» Exercise
In the records below, count every line where the string "MkArgs" appears, and reply with the count only.

####

(** The operations on the file system end; each takes the thread's state and gives it back. *)
Class OldUtils (St : Type) := {
  Error : Type;
  Metrics : Type;
  metrics_default : Metrics;
  get_stat : World St -> Metrics;
  (** [vm::buckle_to_pblabel] and [vm::component_to_pbcomponent] *)
  buckle_to_pblabel : Buckle -> pb.Buckle;
  component_to_pbcomponent : Component -> pb.Component;
  utils_read_path : PbPath -> World St -> result DirEntry Error * World St;
  fs_invoke_gate : ObjectRef TGate -> World St -> result unit Error * World St;
  utils_create_gate : PbPath -> string -> Buckle -> string -> World St -> result unit Error * World St;
  utils_read : PbPath -> World St -> result bytes Error * World St;
  utils_write : PbPath -> bytes -> World St -> result unit Error * World St;
  (** the names, in the order of the map *)
  utils_list : PbPath -> World St -> result (list string) Error * World St;
  utils_faceted_list : PbPath -> World St ->
    result (list (string * list string)) Error * World St;
  utils_delete : PbPath -> string -> World St -> result unit Error * World St;
  utils_create_directory : PbPath -> string -> Buckle -> World St -> result unit Error * World St;
  utils_create_faceted : PbPath -> string -> World St -> result unit Error * World St;
  utils_create_file : PbPath -> string -> Buckle -> World St -> result unit Error * World St;
  utils_create_service : PbPath -> string -> Buckle -> ServiceInfo -> World St -> result unit Error * World St;
  (** the encoded [LabeledInvoke] of a gate's path, a payload, a label and a privilege *)
  invoke_to_vec : PbPath -> string -> pb.Buckle -> pb.Component -> bytes;
}.

(** [reqwest::Url::parse(..).is_ok()], [reqwest::Method::from_bytes], [HeaderName::from_bytes]
    as text, [HeaderValue::from_str] as bytes and [String::from_utf8]. *)
Class ClientLib := {
  header_name : string -> option string;
  header_value : string -> option bytes;
  url_ok : string -> bool;
  method_from_bytes : string -> option Method.Method;
  from_utf8 : bytes -> option string;
}.
(* ===== verification/SysWitness.v ===== *)
(** * The system call and blob theorems at concrete states

    A system call processor over the store of [FsWitness.v], connected to pipes. *)

From stdpp Require Import base tactics option list gmap strings countable.
From S2P Require Import Prelude Labels Store FsTypes Objects Fs FsGuarantee.
From S2P Require Import FsMediation FsReads FsDirs FsGates Syscalls Blobstore Message.
From S2P Require Import SysServer SysGuarantee SysTheorems SysSafety SysCalls.
From S2P Require Import FsTyping SysTyping Observer FsSecure SysSecure Noninterference.
From S2P Require Import Instances FsWitness.

#[global] Instance reply_codec : Message pb.Reply := uninformative _.
#[global] Instance request_codec : Message Request := uninformative _.
#[global] Instance return_codec : Message TaskReturn := uninformative _.
#[global] Instance syscall_codec : Message (option pb.Syscall) := uninformative _.
#[global] Instance pipe_channel : SyscallChannel Pipe := vm_channel.

Definition ex_pipe : Pipe := MkPipe [] [].

(** The root is open as 0, the gate behind the redirect as 1, the gate for the holder of every
    privilege as 2. *)
Definition ex_sys : SysState (gmap bytes bytes) Pipe unit Pipe :=
  MkSys ex_world (MkBlobstore ∅ []) (Some ex_pipe) tt ex_pipe ∅ ∅
    (<[0%Z := DirEntry.Directory ROOT_REF]>
    (<[1%Z := DirEntry.Gate (ObjRef 4)]> {[2%Z := DirEntry.Gate (ObjRef 6)]})) 1 3.

(** ** Safety *)

Lemma syscall_writes_mediated_witness :
  let s' := (do_syscall 2 (pb.SysDentUnlink 0 "file") ex_sys).2 in
  quiet (fs s') /\ thread_privilege (fs s') = dc_true /\
  store_ok public dc_true ex_store (view (fs s')).
Proof. exact (syscall_writes_mediated 2 (pb.SysDentUnlink 0 "file") ex_sys ex_quiet). Defined.

Lemma run_confined_witness :
  let s' := (run 3 2 [] [] ∅ (DCFormula ∅) ex_sys).2 in
  thread_privilege (fs s') = dc_true.
Proof. exact (proj1 (run_confined 3 2 [] [] ∅ (DCFormula ∅) ex_sys ex_quiet)). Defined.

Lemma syscall_label_rises_witness :
  declassifying ex_sys (pb.SysDentUnlink 0 "file") = false /\
  Flows public (current_label (fs (do_syscall 2 (pb.SysDentUnlink 0 "file") ex_sys).2)).
Proof.
  split; [reflexivity|].
  exact (proj1 (syscall_label_rises 2 (pb.SysDentUnlink 0 "file") ex_sys eq_refl)).
Defined.

Lemma response_label_witness :
  exists l s', do_syscall 2 (pb.SysResponse (pb.MkResponse None 200)) ex_sys =
      (Val (Ok (Some (sched.MkTaskReturn 4 (Some (pb.MkResponse None 200))
                        (Some (buckle_from l))))), s') /\ current_label (fs s') = l.
Proof.
  destruct (response_label 2 (pb.MkResponse None 200) ex_sys) as (l & s' & E & Hl & _).
  exists l, s'. split; [exact E | exact Hl].
Defined.

Lemma descriptors_never_dangle_witness :
  let s := new (C := Pipe) (N := unit) ex_new (MkBlobstore ∅ []) (Some ex_pipe) tt ex_pipe public dc_true in
  typed s /\ typed (run 3 2 [] [] ∅ (DCFormula ∅) s).2.
Proof.
  exact (proj2 (descriptors_never_dangle (C := Pipe) (N := unit) (Ch := Pipe)) 3 2 [] [] ∅
    (DCFormula ∅) ex_new (MkBlobstore ∅ []) (Some ex_pipe) tt ex_pipe public dc_true ex_new_sound).
Defined.

Lemma ex_fds_ok : fds_ok ex_sys.
Proof.
  split; [cbn; lia|]. intros fd. cbn. intros [e He].
  destruct (decide (0%Z = fd)); [lia|]. rewrite lookup_insert_ne in He by done.
  destruct (decide (1%Z = fd)); [lia|]. rewrite lookup_insert_ne in He by done.
  apply lookup_singleton_Some in He as [<- _]. lia.
Qed.

Lemma descriptors_never_reused_witness :
  let s' := (do_syscall 2 (pb.SysDentClose 1) ex_sys).2 in
  fds_ok ex_sys /\ fds_ok s' /\ (3 <= max_dent_id s' <= 4)%Z.
Proof.
  split; [exact ex_fds_ok|].
  destruct (descriptors_never_reused 2 (pb.SysDentClose 1) ex_sys ex_fds_ok) as (H1 & H2 & _);
    [reflexivity|].
  split; [exact H1 | exact H2].
Defined.

(** ** Noninterference

    A store with one file, secret of alice's, in its root; a function that lists the root, opens
    the file and reads it; an observer whom nothing secret may flow to. *)

Definition ex_alice : Buckle := MkBuckle (DCFormula {[ {[ ["alice"] ]} ]}) dc_true.
Definition ex_secret_root : Labeled Directory :=
  MkLabeled (Buckle_new dc_true dc_false)
    (MkDirectory {["secret" := DirEntry.File (ObjRef 1)]}).
Definition ex_secret_store (contents : bytes) : gmap bytes bytes :=
  <[ukey ROOT_REF := to_vec (t := TDirectory) ex_secret_root]>
  {[ukey (ObjRef (t := TFile) 1) := to_vec (t := TFile) (MkLabeled ex_alice contents)]}.
Definition ex_secret_world (contents : bytes) : map_world :=
  start (ex_secret_store contents) [8; 9]%Z public dc_true.

(** The function's requests, whatever it is told. *)
#[local] Instance ex_script_channel : SyscallChannel (list pb.Syscall) := {
  send _ := mret (Ok tt);
  wait := fun script => match script with
                        | [] => (Val (Err SyscallChannelError.Read), [])
                        | sc :: script => (Val (Ok (Some sc)), script)
                        end;
}.
Definition ex_reader : list pb.Syscall :=
  [pb.SysDentList 0; pb.SysDentOpen 0 (Some (pb.Name "secret")); pb.SysDentRead 1].

Definition ex_known : Knowledge :=
  fun e => e = DirEntry.Directory ROOT_REF \/ e = DirEntry.File (ObjRef 1).
Lemma ex_secret_alike a b :
  alike dc_true public ex_known (ex_secret_store a) (ex_secret_store b).
Proof.
  intros t r [He|He]; destruct t; try discriminate He; cbn in He; injection He as ->.
  - exists ex_secret_root, ex_secret_root. split_and!; [reflexivity|reflexivity|by split|].
    intros _ e [n Hn]. cbn in Hn. apply lookup_singleton_Some in Hn as [_ <-]. by right.
  - exists (MkLabeled ex_alice a), (MkLabeled ex_alice b).
    split_and!; [reflexivity|reflexivity| |by intros _ e []].
    split; [reflexivity|]. intros Hs. vm_compute in Hs. discriminate Hs.
Qed.
Lemma ex_secret_observable a : observable dc_true [8; 9]%Z (ex_secret_world a).
Proof.
  split_and!; [done| |done|].
  - intros k v Hk s Hs. change (view (ex_secret_world a)) with (ex_secret_store a) in Hk.
    unfold ex_secret_store in Hk. apply lookup_insert_Some in Hk as [[_ <-]|[_ Hk]].
    + by apply (from_slice_ty TDirectory) in Hs.
    + apply lookup_singleton_Some in Hk as [_ <-]. by apply (from_slice_ty TFile) in Hs.
  - split.
    + apply list.NoDup_cons. split; [|apply list.NoDup_singleton].
      intros H. apply list_elem_of_singleton in H. discriminate H.
    + intros u Hu. apply elem_of_cons in Hu as [->|Hu]; [reflexivity|].
      apply list_elem_of_singleton in Hu as ->. reflexivity.
Qed.

Lemma run_noninterference_witness :
  let run_in w := run 4 2 [] [] ∅ (DCFormula ∅)
    (new (C := Pipe) (N := unit) (Ch := list pb.Syscall) w (MkBlobstore ∅ []) (Some ex_pipe) tt
       ex_reader public dc_true) in
  let '(r1, s1) := run_in (ex_secret_world [x00]) in
  let '(r2, s2) := run_in (ex_secret_world [x01]) in
  (r1 = r2 /\ s2 = set_fs (fs s2) s1 /\ current_label (fs s2) = current_label (fs s1) /\
   exists K', learns ex_known K' /\ alike dc_true public K' (view (fs s1)) (view (fs s2))) \/
  (~ seen dc_true public (current_label (fs s1)) /\ ~ seen dc_true public (current_label (fs s2)) /\
   alike_but_facets dc_true public ex_known (view (fs s1)) (view (fs s2))).
Proof.
  exact (run_noninterference (C := Pipe) (N := unit) (Ch := list pb.Syscall)
    dc_true public ex_known [8; 9]%Z (ex_secret_world [x00])
    (ex_secret_world [x01]) (MkBlobstore ∅ []) (Some ex_pipe) tt ex_reader public dc_true 4 2 [] []
    ∅ (DCFormula ∅) (implies_refl dc_true) (ex_secret_observable [x00]) (ex_secret_observable [x01])
    (or_introl eq_refl) (ex_secret_alike [x00] [x01])).
Defined.

Definition ex_untrusted : Buckle := MkBuckle dc_true dc_false.
Lemma facet_covert_channel_witness :
  exists m m', faceted_list (ObjRef 3) public (set_label public ex_world) =
      (Val m, set_label (lub public public) ex_world) /\ m !! ex_untrusted = None /\
    faceted_list (ObjRef 3) public
      (set_label public (faceted_open (ObjRef 3) ex_untrusted (set_label ex_alice ex_world)).2) =
      (Val m', set_label (lub public public)
         (faceted_open (ObjRef 3) ex_untrusted (set_label ex_alice ex_world)).2) /\
    is_Some (m' !! ex_untrusted).
Proof.
  apply (facet_covert_channel (ObjRef 3) ex_untrusted public (set_label ex_alice ex_world)
    ex_faceted public); [exact ex_quiet|reflexivity|exact ex_free|apply list.NoDup_singleton
    |reflexivity|reflexivity].
Defined.

(** ** Invocations *)

Lemma invoke_gate_clearance_witness :
  dent_invoke 1 2 [x00] true false ∅ ex_sys = (Val no_invocation, tainted [public] ex_sys).
Proof.
  apply (invoke_gate_clearance 1 2 (ObjRef 6) [] public ex_locked [x00] true false ∅ ex_sys);
    [exact ex_quiet | reflexivity | exact ex_locked_chain | repeat constructor | discriminate].
Defined.

Lemma invoke_gate_sends_witness :
  dent_invoke 2 1 [x00] false false ∅ ex_sys =
    (Val (pb.MkDentInvokeResult true None (Some []) ∅),
     set_sched_conn (Some (MkPipe [] (replicate 8 x00))) (tainted [public; public] ex_sys)).
Proof.
  apply (invoke_gate_sends 2 1 (ObjRef 4) [(public, ex_redirect)] public ex_direct [x00] false ∅
    ex_sys ex_pipe);
    [exact ex_quiet | reflexivity | exact ex_chain | repeat constructor | reflexivity
    | reflexivity | reflexivity].
Defined.

Lemma invoke_service_label_witness :
  match invoke_service (ObjRef 7) [] false ∅ ex_sys with
  | (Val _, s') =>
      current_label (fs s') = lub (downgrade (lub public public) dc_true) public
  | _ => True
  end.
Proof.
  generalize (invoke_service_label (ObjRef 7) [] false ∅ ex_sys (MkLabeled public ex_service)
    ex_quiet (ex_object (t := TService) (ObjRef 7) (MkLabeled public ex_service) eq_refl)).
  destruct (invoke_service _ _ _ _ ex_sys) as [[] s']; [intros H; exact H | done | done].
Defined.

(** ** Wire formats *)

Lemma wire_roundtrip_witness :
  buckle_into (buckle_from (MkBuckle dc_false (DCFormula {[ {[ ["alice"]; ["bob"; "carol"] ]} ]}))) tt =
    (Val (MkBuckle dc_false (DCFormula {[ {[ ["alice"]; ["bob"; "carol"] ]} ]})), tt).
Proof. exact (proj1 wire_roundtrip _ tt). Defined.

Lemma messages_roundtrip_witness :
  exists wire, write_list [[x00]; []; [x01; x02]] (MkPipe [] []) = (Val (Ok tt), MkPipe [] wire) /\
    read_list 3 (MkPipe (wire ++ [xff]) []) = (Val (Ok [[x00]; []; [x01; x02]]), MkPipe [xff] []).
Proof.
  apply (messages_roundtrip [[x00]; []; [x01; x02]] [] [xff] []). repeat constructor.
Defined.

(** ** Blobs *)

Definition ex_blobs : Blobstore := MkBlobstore ∅ [].
Definition ex_blob : NewBlob := MkNewBlob (d_update d_new [x61]) 1 [x61].

Lemma save_open_roundtrip_witness :
  open "0061" (MkBlobstore {[("00", "61") := [x61]]} []) =
    (Val (Ok (MkBlob "0061" [x61])), MkBlobstore {[("00", "61") := [x61]]} []).
Proof.
  apply (save_open_roundtrip ex_blobs (MkNewBlob d_new 0 []) ex_blobs [[x61]] ex_blob ex_blobs
    (MkBlob "0061" [x61]) (MkBlobstore {[("00", "61") := [x61]]} []) 1); reflexivity.
Defined.

Lemma save_preserves_witness : addressed (save ex_blob ex_blobs).2.
Proof.
  apply (save_preserves ex_blobs ex_blob).
  - split; reflexivity.
  - intros d n c Hc. change (disk ex_blobs) with (∅ : gmap (string * string) bytes) in Hc.
    by rewrite lookup_empty in Hc.
Defined.

Lemma read_at_spec_witness :
  exists r, read_at (MkBlob "0061" [x61]) 4 0 ex_blobs = (Val (Ok r), ex_blobs).
Proof.
  destruct (read_at_spec (MkBlob "0061" [x61]) 4 0 ex_blobs) as (r & E & _);
    [done | done | done |].
  exists r. exact E.
Defined.
(* ===== verification/ToolsWitness.v ===== *)
(** * The theorems of the tools and of the start of the processes at concrete inputs

    The LMDB environment is a finite map, listed in the order of its keys. *)

From Stdlib Require Import Sorted.
From stdpp Require Import base tactics option list gmap strings sorting countable.
From S2P Require Import Prelude Store Blobstore HttpServer Tools LocalRM Machine Startup Metrics.
From S2P Require Import Instances.

(** ** A map with a cursor *)

Lemma bytes_le_total a b : bytes_le a b = true \/ bytes_le b a = true.
Proof.
  revert b. induction a as [|x a IH]; intros [|y b]; cbn; try by (left + right).
  destruct (decide (Z_of_byte x < Z_of_byte y)%Z); [by left|].
  destruct (decide (Z_of_byte y < Z_of_byte x)%Z); [by right|].
  rewrite !decide_True by lia. apply IH.
Qed.
Lemma bytes_le_trans a b c : bytes_le a b = true -> bytes_le b c = true -> bytes_le a c = true.
Proof.
  revert b c. induction a as [|x a IH]; intros [|y b] [|z c]; cbn; try done.
  destruct (decide (Z_of_byte x < Z_of_byte y)%Z), (decide (Z_of_byte y < Z_of_byte z)%Z);
    repeat case_decide; try done; try lia. by apply IH.
Qed.
Lemma bytes_le_antisym a b : bytes_le a b = true -> bytes_le b a = true -> a = b.
Proof.
  revert b. induction a as [|x a IH]; intros [|y b]; cbn; try done.
  repeat case_decide; try done; try lia. intros Ha Hb. rewrite (IH b Ha Hb). f_equal.
  rewrite <- (byte_of_Z_of_byte x), <- (byte_of_Z_of_byte y). by f_equal.
Qed.

Definition entry_le (p q : bytes * bytes) : Prop := bytes_le p.1 q.1 = true.
#[global] Instance entry_le_dec p q : Decision (entry_le p q).
Proof. unfold entry_le. apply _. Defined.
#[global] Instance entry_le_total : Total entry_le.
Proof. intros p q. apply bytes_le_total. Qed.
#[global] Instance entry_le_trans : Transitive entry_le.
Proof. intros p q r. apply bytes_le_trans. Qed.

Definition entries (m : gmap bytes bytes) : list (bytes * bytes) := merge_sort entry_le (map_to_list m).

Lemma entries_perm m : entries m ≡ₚ map_to_list m.
Proof. apply merge_sort_Permutation. Qed.
Lemma entries_sorted m : StronglySorted key_lt (entries m).
Proof.
  assert (Hs : StronglySorted entry_le (entries m)) by apply (StronglySorted_merge_sort entry_le).
  assert (Hn : NoDup (entries m).*1) by (rewrite entries_perm; apply NoDup_fst_map_to_list).
  induction Hs as [|p l Hl IH Hp]; [constructor|]. cbn in Hn. apply list.NoDup_cons in Hn as [Hx Hn].
  constructor; [by apply IH|]. rewrite list.Forall_forall in Hp |- *. intros q Hq. unfold key_lt.
  destruct (bytes_le q.1 p.1) eqn:E; [|done]. exfalso. apply Hx.
  rewrite (bytes_le_antisym p.1 q.1 (Hp q Hq) E). by apply list_elem_of_fmap_2.
Qed.

#[global] Instance lmdb_on_maps : LmdbLib (gmap bytes bytes) := map_lmdb.
#[global] Instance lmdb_laws_on_maps : LmdbLaws (gmap bytes bytes) := map_lmdb_laws.
#[global] Instance map_cursor : LmdbCursor (gmap bytes bytes) := {|
  create_db _ _ := true;
  open_ro_cursor _ := true;
  iter_from m k := Ok <$> List.filter (fun p => bytes_le k p.1) (entries m);
|}.
#[global] Instance map_cursor_laws : LmdbCursorLaws (gmap bytes bytes).
Proof.
  split; cbn; try done.
  - intros m k v _ _. by exists (<[k:=v]> m).
  - intros m k _. eexists. split; [done|]. split.
    + pose proof (entries_sorted m) as H. induction H as [|p l Hl IH Hp]; [constructor|]. cbn.
      destruct (bytes_le k p.1); [|done]. constructor; [done|].
      rewrite list.Forall_forall in Hp |- *. intros q [Hq _]%elem_of_filtered. by apply Hp.
    + intros k' v. rewrite elem_of_filtered, entries_perm, elem_of_map_to_list. done.
Qed.

Definition ex_db : gmap bytes bytes := {[ raw "ab" := [x01]; raw "abc" := []; raw "b" := [x02] ]}.
Lemma scan_lists_prefix_witness :
  exists ps, sfdb (MkArgs None false true false "ab" None) [] ex_db = (Val (entry_line <$> ps), ex_db) /\
    (raw "abc", []) ∈ ps.
Proof.
  destruct (scan_lists_prefix (MkArgs None false true false "ab" None) [] ex_db) as (ps & E & _ & H).
  - exact I.
  - reflexivity.
  - reflexivity.
  - exists ps. split; [exact E|]. apply H. split; [reflexivity|]. exists [x63]. reflexivity.
Defined.

Lemma int_roundtrip_witness :
  exists e', sfdb (MkArgs None true false false "k" None) [] e' = (Val [Line "300"], e').
Proof.
  destruct (int_roundtrip None false false "k" 300 [] [] (∅ : gmap bytes bytes)) as (e' & _ & _ & E).
  - exact I.
  - cbn. lia.
  - lia.
  - exists e'. exact E.
Defined.

Lemma sfblob_roundtrip_witness :
  exists n s1 out r s2,
    sfblob 8 false [] [Ok [x61]; Ok [x62]] (MkBlobstore ∅ []) = (Val ([Line n], Ok tt), s1) /\
    sfblob 8 true [Ok n] [] s1 = (Val (out, r), s2) /\
    (r = Ok tt -> printed out = [x61; x62]).
Proof.
  destruct (sfblob 8 false [] [Ok [x61]; Ok [x62]] (MkBlobstore ∅ [])) as [o s1] eqn:E.
  assert (Ho : exists n, o = Val ([Line n], Ok tt)).
  { vm_compute in E. injection E as <- _. by eexists. }
  destruct Ho as [n ->].
  destruct (sfblob_roundtrip 8 ltac:(lia) [Ok [x61]; Ok [x62]] (MkBlobstore ∅ []) n s1 E)
    as (data & Hd & _ & out & r & s2 & E2 & _ & Hr).
  assert (Hc : concat data = [x61; x62]).
  { destruct data as [|a [|b [|c data]]]; try discriminate. cbn in Hd.
    injection Hd as <- <-. reflexivity. }
  exists n, s1, out, r, s2. split; [reflexivity|]. split; [exact E2|]. rewrite <- Hc. exact Hr.
Defined.

Lemma timed_flush_logs_witness :
  exists m t, log_file (timed_flush (push t m)) = [t].
Proof.
  set (t := MkTimestamps 0 0 0 0 0 0). exists (metrics_new []), t.
  assert (Hr : rtc metrics_step (metrics_new [], []) (timed_flush (push t (metrics_new [])), [t])).
  { eapply rtc_l; [apply (m_push t)|]. apply rtc_once, m_timed. }
  destruct (timed_flush_logs [] _ _ Hr) as [_ H]. specialize (H eq_refl). exact H.
Defined.

(** ** Starting *)

Lemma machine_memory_read_witness :
  get_machine_memory [Ok "MemFree: 1 kB"; Ok "MemTotal:   2097152 kB"] = Val 2048%Z.
Proof.
  apply (machine_memory_read ["MemFree: 1 kB"] 3 2097152 []).
  - constructor; [|constructor]. vm_compute. discriminate.
  - lia.
Defined.

Lemma pool_started_witness :
  exists m : Machine nat nat, multivm 1024 [Ok "MemTotal: 2097152 kB"] [None; Some 7] = Val m /\
    total_mem (rm m) = 1024%Z /\ workers m !! 107%Z = Some None.
Proof.
  destruct (pool_started (Ch := nat) 1024 [Ok "MemTotal: 2097152 kB"] [None; Some 7] 2048 7)
    as (m & E & Ht & _ & _ & Hw & _).
  - vm_compute. reflexivity.
  - reflexivity.
  - lia.
  - lia.
  - exists m. split; [exact E|]. split; [rewrite Ht; reflexivity|].
    apply Hw. split; [reflexivity|]. vm_compute. split; [discriminate|reflexivity].
Defined.
(** ** Copies of a key *)

(** A copy of a key built by [Slice_v(s, d)]: the copy has the two integers
    and a string of its own with the same text, and as a slice it
    designates the same bytes; but its pointer is the pointer of the
    original, into the string of the original, and not into its own
    string.  The copy is [==] to the original and compares 0 with it. *)
Theorem Slice_v_copy_aliases (s d : Z) (h : heap) :
  let k := Slice_v.make s d h in
  ∃ h2 c,
    Slice_v.copy k.1 k.2 = Ok (h2, c)
    ∧ Slice_v.src c = s
    ∧ Slice_v.dst c = d
    ∧ load h2 (string_data (s_ c)) (string_size (s_ c)) = Ok (encoding s d)
    ∧ Slice.ToString h2 c = Ok (encoding s d)
    ∧ Slice.data c = string_data (s_ k.2)
    ∧ Slice.data c ≠ string_data (s_ c)
    ∧ operator_eq_v c k.2 = true
    ∧ Slice_v.compare c k.2 = 0%Z.
Proof.
  intros k.
  pose proof (make_view s d h) as Hk. fold k in Hk.
  assert (load k.1 (string_data (s_ k.2)) (string_size (s_ k.2))
          = Ok (encoding s d)) as Hs by exact Hk.
  unfold Slice_v.copy. rewrite Hs. result_simpl.
  eexists _, _. split; [reflexivity|]. simpl.
  split; [done|]. split; [done|].
  split.
  { pose proof (load_alloc_new (h ++ [encoding s d]) (encoding s d)) as Hn.
    simpl in Hn. rewrite length_app in *. simpl in *. exact Hn. }
  split.
  { apply (load_alloc _ _ _ _ (encoding s d)) in Hk. exact Hk. }
  split; [done|].
  split.
  { unfold Slice.data, string_data. simpl. rewrite length_app. simpl.
    intros [= Heq]. lia. }
  split.
  - apply operator_eq_v_true. auto.
  - apply Slice_v_compare_zero. done.
Qed.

####

» Completed exercise
3